Q. Your views on the outcome of the meeting held in February 2016 between the Indian pharma companies and the Regulators
I think this was a useful forum where various regulators from US, Europe and India could share thoughts with the pharmaceutical industry stakeholders in India regarding quality of product and GMP requirements. India is an important region that makes many critical drugs, so dialogue is good. I think we were successful hearing from stakeholders and in noting that our requirements are the same worldwide.
Q. Of late, Indian pharma companies are undergoing severe pressure because of the USFDA’s regulatory framework. Some of the Indian pharma manufacturers were issued warning letters pertaining to the manufacturing operations being carried out at their plants. Which are the areas you feel to be improvised and comply with your regulations?
The comment about “severe pressure” is confusing and potentially misleading. FDA inspectional frequency for the various regions, including India, is directly proportional to the number of firms producing drugs for the US market. There is no risk factor in inspectional decisions (where to go) that is based on geography – for any region. Indian firms are selected for inspection the same way, using the same factors, that a US firm or any other firm around the world is selected. Its important this be understood. Further, inspectional outcomes of US inspections of Indian firms follow similar trends of other regulator’s inspectional outcomes. The bottom line is Indian firms are selected and evaluated in a manner consistent with any other firm, in any other region.
Q. What are ‘Quality Standards’ specified by USFDA with regards to manufacturing?
FDA agreed this vision with industry stakeholders, academia, and other regulators some time ago:
“A maximally efficient, agile, flexible pharmaceutical manufacturing sector that reliably produces high quality drug products without extensive regulatory oversight.”
We view quality as a product fit for its intended use and free of contamination. This goal can not be achieved with end product testing alone and the GMPs as outline in 21 CFR part 211 are a critical pillar to that vision, as is a strong company quality culture and a commitment to operational excellence that begins at the product development stage with the use of QbD (Quality by Design) principles. Industry – including India – is working to achieve this vision and is making progress. At the conference I noted the draft and preliminary results of a sampling study which continues, but showed potential indication that India as a whole was performing at a similar level to other regions.
Q. What are the mandatory procedures Indian companies are expected to follow with regards to clearance of their manufactured products being marketed in the US?
Commitments made in applications, or requirements of various compendia such as the USP (in the case of the US market), along with the GMPs outlined in 21 CFR Part 211 are examples of mandatory requirements. GMP or ‘Good Manufacturing Practice’ are the regulations which provide a frameworks that supports product quality. GMP requirements are not definitive instructions on how to manufacture specific products; rather they forms a series of general principles and a legal framework that is designed to help prevent quality problems. But GMPs alone can not ensure quality any more than end product testing can and this is why FDA is driving towards a quality culture rather than simply a culture of compliance. There are many other important elements critical to producing quality products that are discussed in later questions.

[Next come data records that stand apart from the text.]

(** A commit that is not buffered any more because of a later leader. *)
Lemma output_after_delay E out cf sd sd' :
  finalizer_ok E out cf → sd ∈ E.*2 → sd' ∈ E.*2 → (sd_round sd + INDIRECT_REJECT_DEPTH ≤ sd_round sd')%N →
  clear_rejected sd ∈ clear_rejected <$> out.
Proof.
  intros Hok Hsd Hsd' Hr. destruct (fo_output _ _ _ Hok) as (dn & -> & Hd & _).
  rewrite clear_finalized. rewrite <- Hd in Hsd. apply elem_of_app in Hsd as [Hsd|Hsd]; [by apply list_elem_of_fmap; eauto|].
  apply list_elem_of_fmap in Hsd as (cs & -> & Hcs). pose proof (fo_recent _ _ _ Hok cs sd' Hcs Hsd').
  unfold INDIRECT_REJECT_DEPTH in Hr. lia.
Qed.

Lemma output_commits E out cf :
  finalizer_ok E out cf →
  (clear_rejected <$> out) ++ (clear_rejected <$> commits (cf_pending_commits cf)) = clear_rejected <$> E.*2.
Proof. intros Hok. destruct (fo_output _ _ _ Hok) as (dn & -> & <- & _). rewrite clear_finalized. by rewrite fmap_app. Qed.

(** C27: the finalizer outputs every commit once and in order. In a run, the next
    commit is always processed without a panic (every lookup in the block map and
    every assertion succeeds) and within the fuel of the loops. The commits that
    were output, followed by the buffered ones, are exactly the commits that were
    given, in the same order, changed in nothing but their rejected transactions. *)
Theorem finalizer_in_order E out cf :
  finalizer_run E out cf →
  (clear_rejected <$> out) ++ (clear_rejected <$> commits (cf_pending_commits cf)) = clear_rejected <$> E.*2 ∧
  ∀ ds vt sd, ds_context ds = ctx → stream_ok (committee ctx) (E.*2 ++ [sd]) →
    tracks vt (commits (cf_pending_commits cf) ++ [sd]) →
    ∃ cf' o, process_commit ds vt cf sd = Done (cf', o) ∧ finalizer_run (E ++ [(vt, sd)]) (out ++ o) cf'.
Proof.
  intros Hrun. destruct (finalizer_run_ok _ _ _ Hrun) as [Hok _]. split.
  - by apply output_commits.
  - intros ds vt sd Hds Hs Htr. destruct (process_input_ok E out cf ds vt sd Hok Hds Hs Htr) as (cf' & o & Hp & _).
    exists cf', o. split; [done|]. by econstructor.
Qed.

(** C29: no commit is delayed for more than three leader rounds. Once a commit whose
    leader is three or more rounds above the leader of [sd] was processed, [sd] is
    among the output commits, whatever votes its transactions received. *)
Theorem finalizer_bounded_delay E out cf sd sd' :
  finalizer_run E out cf → sd ∈ E.*2 → sd' ∈ E.*2 → (sd_round sd + INDIRECT_REJECT_DEPTH ≤ sd_round sd')%N →
  clear_rejected sd ∈ clear_rejected <$> out.
Proof. intros [Hok _]%finalizer_run_ok. by eapply output_after_delay. Qed.


(** ** Garbage collection of votes *)

(** The linearizer commits blocks above the gc round of the previous leader. *)
Definition commits_above_gc (L : list CommittedSubDag) : Prop :=
  ∀ i sd sd' b, L !! i = Some sd → L !! Datatypes.S i = Some sd' → b ∈ sd_blocks sd' →
    (sd_round sd - gc_depth (protocol_config ctx) < round b)%N.

(** The blocks of the buffered commits are above the gc round of the last output commit. *)
Lemma pending_above_gc E out cf sd sd' b :
  finalizer_ok E out cf → stream_ok (committee ctx) E.*2 → commits_above_gc E.*2 →
  last out = Some sd → sd' ∈ commits (cf_pending_commits cf) → b ∈ sd_blocks sd' →
  (sd_round sd - gc_depth (protocol_config ctx) < round b)%N.
Proof.
  intros Hok Hs Hgc Hlast [j Hj]%list_elem_of_lookup Hb. destruct (fo_output _ _ _ Hok) as (dn & -> & Hd & _).
  rewrite fmap_last in Hlast. destruct (last dn) as [cs|] eqn:Hdn; [|done]. injection Hlast as <-.
  apply last_Some in Hdn as [dn' ->]. change (sd_round (finalized_commit cs)) with (sd_round (cs_commit cs)).
  assert (E.*2 !! length dn' = Some (cs_commit cs)) as H1.
  { rewrite <- Hd. unfold commits. rewrite fmap_app. cbn. rewrite <- app_assoc. apply list_lookup_middle. by rewrite length_fmap. }
  assert (E.*2 !! Datatypes.S (length dn' + j) = Some sd') as H2.
  { rewrite <- Hd, lookup_app_r by (rewrite commits_length, length_app; cbn; lia).
    rewrite commits_length, length_app. cbn. replace (_ - _) with j by lia. done. }
  destruct (lookup_lt_is_Some_2 E.*2 (length dn' + j)) as [x Hx]; [apply lookup_lt_Some in H2; lia|].
  pose proof (Hgc _ _ _ b Hx H2 Hb). pose proof (so_rounds _ _ Hs _ _ _ _ H1 Hx). lia.
Qed.

(** garbage collection in the vote tracker follows the finalized commits, and
    never discards votes that are still needed. After commits were output, the gc
    round is computed from the last of them; the assertion that it does not exceed
    the gc round of the dag state holds, and the tracker still has the vote
    information of every block of the buffered commits, with the same votes. *)
Theorem gc_keeps_pending_votes E out cf ds vt sd h :
  finalizer_run E out cf → stream_ok (committee ctx) E.*2 → commits_above_gc E.*2 → last out = Some sd →
  ds_context ds = ctx → (sd_round sd ≤ last_commit_round ds)%N →
  vote_tracker_ok ctx h vt → (h.1 ≤ sd_round sd - gc_depth (protocol_config ctx))%N →
  (∀ sd b, sd ∈ commits (cf_pending_commits cf) → b ∈ sd_blocks sd → reference b ∈ dom h.2) →
  ∃ vt', try_update_gc_round ds vt (sd_round sd) = Done vt' ∧ tracks vt' (commits (cf_pending_commits cf)) ∧
    ∀ sd b, sd ∈ commits (cf_pending_commits cf) → b ∈ sd_blocks sd →
      get_reject_votes vt' (reference b) = get_reject_votes vt (reference b).
Proof.
  intros [Hok _]%finalizer_run_ok Hs Hgc Hlast Hds Hround Hvt Hle Hdom. unfold try_update_gc_round, run_gc.
  rewrite rassert_true by (unfold gc_round, calculate_gc_round; lia). run_bind. unfold calculate_gc_round. rewrite Hds.
  eexists. split; [done|]. split.
  - destruct (tracker_step_ok ctx h vt (RunGc (sd_round sd - gc_depth (protocol_config ctx)))) as (vt' & [= <-] & Hok');
      [done|done|by intros ? [= <-]|done|].
    eexists. split; [exact Hok'|]. intros sd' b Hsd' Hb. split; [|by eapply Hdom]. by eapply pending_above_gc.
  - intros sd' b Hsd' Hb. unfold get_reject_votes. rewrite update_gc_round_lookup, decide_False; [done|].
    pose proof (pending_above_gc _ _ _ _ _ _ Hok Hs Hgc Hlast Hsd' Hb). cbn. lia.
Qed.

End finalizer.

(** ** A concrete run *)

Definition finalizer_context : Context :=
  Context_new 0 (Some 0%N) committee_4 sample_parameters
    (mkProtocolConfig 1000 10000 100 10 true (Some 1%N) 20 false 600 60).

(** Authority 1 rejects the first transaction of [fin_b1], authority 3 one of [fin_b4]. *)
Definition fin_b1 : VerifiedBlock := reject_block 1 0 10 [mkBlockRef 0 0 7] [mkTransaction [1]; mkTransaction [2]]%N [].
Definition fin_b2 : VerifiedBlock :=
  reject_block 2 1 21 [mkBlockRef 1 1 11; reference fin_b1] [] [mkBlockTransactionVotes (reference fin_b1) [0]]%N.
Definition fin_b4 : VerifiedBlock := reject_block 4 2 42 [mkBlockRef 3 2 32; reference fin_b2] [mkTransaction [3]]%N [].
Definition fin_b5 : VerifiedBlock :=
  reject_block 5 3 53 [mkBlockRef 4 3 43; reference fin_b4] [] [mkBlockTransactionVotes (reference fin_b4) [0]]%N.

Definition fin_commit (index : N) (b : VerifiedBlock) : CommittedSubDag :=
  CommittedSubDag_new (reference b) [b] (1000 * index) (mkCommitRef index index).

Definition fin_commits : list CommittedSubDag := [fin_commit 1 fin_b1; fin_commit 2 fin_b2; fin_commit 3 fin_b4].

Definition fin_ops : list tracker_op := (λ b, AddBlock b []) <$> [fin_b1; fin_b2; fin_b4; fin_b5].

Definition fin_votes : VoteTrackerState :=
  from_done (VoteTrackerState_new finalizer_context) (for_each tracker_step (VoteTrackerState_new finalizer_context) fin_ops).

It may also be useful to note that there may be many ways to comply with GMP requirements and it is the company’s decision to determine the most effective and efficient way to do so. This provides flexibility, and allows the manufacturer to interpret the requirements in a manner which makes sense for each individual business operation.
The mandatory requirements are no different for Indian firms than any other manufacturer, are well known, and Indian companies are generally doing a good job. The Indian press tends to focus on those firms having issues, but India, like every other country or region, has some firms that are doing well and some firms that have failed an inspection and are in remediation to improve their processes. I want to stress that the whole idea of only looking at what is mandatory, or the focus on India alone, is misguided both in terms of US and Indian patient’s interests. It is well documented that the electronic and many other industries operate at a 6 sigma level. As noted by many third parties – including at the IPA conference – the pharmaceutical industry operates at a 2-3 sigma level. This is an industry problem, not an Indian problem, and because the costs of defects is so high in a 2-3 sigma process, the cost of life saving medicines is driven way up and the ability to reliably supply patients is driven way down as we have seen with the drug shortages. Indian and American – indeed ALL – patients deserve better. Why should their cell phone be produced to a higher standard than their life saving medicine?
Q. Quality assurance level differs from country to country as different countries have different resources and limitations. Under these circumstances, how does FDA imply the norms?
I must reject the premise of the question. Quality assurance levels do not differ from country to country if you look broadly at industry. If you understand that it costs many times more to produce a poor quality product via a 2-3 sigma process than it does to produce a high quality product via a 6 sigma process, why would you run a high cost – low quality process? Many firms around the world including India that used to run 2 lines – one for developed and regulated markets and one for the rest of the world – realized they were driving their costs up, not down, and now just run one high quality line. There is a fact that the question fails to understand: quality pays for itself many time over.